§ **Brief**: From the first line to the last, reproduce the records exactly.

━━━ Data to examine ━━━

(* ===== verification/HttpClient.v ===== *)
(** * HTTP clients (internal/httpclient/httpclient.go)

    The settings of the transports and clients the program makes; what [net/http] does
    with them is outside.  A time limit of 0 is none. *)

From S2P Require Import Prelude Backoff.
Open Scope Z_scope.

Module HttpClient.

(** The fields of [http.Transport] that are set, with those of its dialer and the
    minimal TLS version. *)
Record Transport := mkTransport {
  MaxIdleConnsPerHost : Z; MaxIdleConns : Z; IdleConnTimeout : Z; ForceAttemptHTTP2 : bool;
  dialTimeout : Z; dialKeepAlive : Z; tlsMinVersion : Z; TLSHandshakeTimeout : Z;
  ResponseHeaderTimeout : Z; ExpectContinueTimeout : Z;
}.

(** [tls.VersionTLS12] *)
Definition VersionTLS12 : Z := 0x0303.

Definition NewPooledTransport : Transport :=
  mkTransport 128 256 (90 * Backoff.Second) true (5 * Backoff.Second) (30 * Backoff.Second) VersionTLS12 (5 * Backoff.Second) (10 * Backoff.Second) (1 * Backoff.Second).

Definition NewStreamTransport : Transport :=
  mkTransport 32 64 (90 * Backoff.Second) false (5 * Backoff.Second) (30 * Backoff.Second) VersionTLS12 (10 * Backoff.Second) 0 0.

(** [http.Client] *)
Record Client := mkClient { transport : Transport; Timeout : Z }.

Definition New (transport : Transport) (timeout : Z) : Client := mkClient transport timeout.

(** A client whose requests end: connecting, waiting for the answer and the whole
    request have limits. *)
Definition bounded (c : Client) : Prop :=
  0 < Timeout c /\ 0 < dialTimeout (transport c) /\ 0 < TLSHandshakeTimeout (transport c) /\ 0 < ResponseHeaderTimeout (transport c).

(** One for streams that may idle: connecting has limits, the rest has none. *)
Definition streaming (c : Client) : Prop :=
  Timeout c = 0 /\ ResponseHeaderTimeout (transport c) = 0 /\ 0 < dialTimeout (transport c) /\ 0 < TLSHandshakeTimeout (transport c).
End HttpClient.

━━━

§ **Written answer**:
(* ===== verification/HttpClient.v ===== *)
(** * HTTP clients (internal/httpclient/httpclient.go)

    The settings of the transports and clients the program makes; what [net/http] does
    with them is outside.  A time limit of 0 is none. *)

From S2P Require Import Prelude Backoff.
Open Scope Z_scope.

Module HttpClient.

(** The fields of [http.Transport] that are set, with those of its dialer and the
    minimal TLS version. *)
Record Transport := mkTransport {
  MaxIdleConnsPerHost : Z; MaxIdleConns : Z; IdleConnTimeout : Z; ForceAttemptHTTP2 : bool;
  dialTimeout : Z; dialKeepAlive : Z; tlsMinVersion : Z; TLSHandshakeTimeout : Z;
  ResponseHeaderTimeout : Z; ExpectContinueTimeout : Z;
}.

(** [tls.VersionTLS12] *)
Definition VersionTLS12 : Z := 0x0303.

Definition NewPooledTransport : Transport :=
  mkTransport 128 256 (90 * Backoff.Second) true (5 * Backoff.Second) (30 * Backoff.Second) VersionTLS12 (5 * Backoff.Second) (10 * Backoff.Second) (1 * Backoff.Second).

Definition NewStreamTransport : Transport :=
  mkTransport 32 64 (90 * Backoff.Second) false (5 * Backoff.Second) (30 * Backoff.Second) VersionTLS12 (10 * Backoff.Second) 0 0.

(** [http.Client] *)
Record Client := mkClient { transport : Transport; Timeout : Z }.

Definition New (transport : Transport) (timeout : Z) : Client := mkClient transport timeout.

(** A client whose requests end: connecting, waiting for the answer and the whole
    request have limits. *)
Definition bounded (c : Client) : Prop :=
  0 < Timeout c /\ 0 < dialTimeout (transport c) /\ 0 < TLSHandshakeTimeout (transport c) /\ 0 < ResponseHeaderTimeout (transport c).

(** One for streams that may idle: connecting has limits, the rest has none. *)
Definition streaming (c : Client) : Prop :=
  Timeout c = 0 /\ ResponseHeaderTimeout (transport c) = 0 /\ 0 < dialTimeout (transport c) /\ 0 < TLSHandshakeTimeout (transport c).
End HttpClient.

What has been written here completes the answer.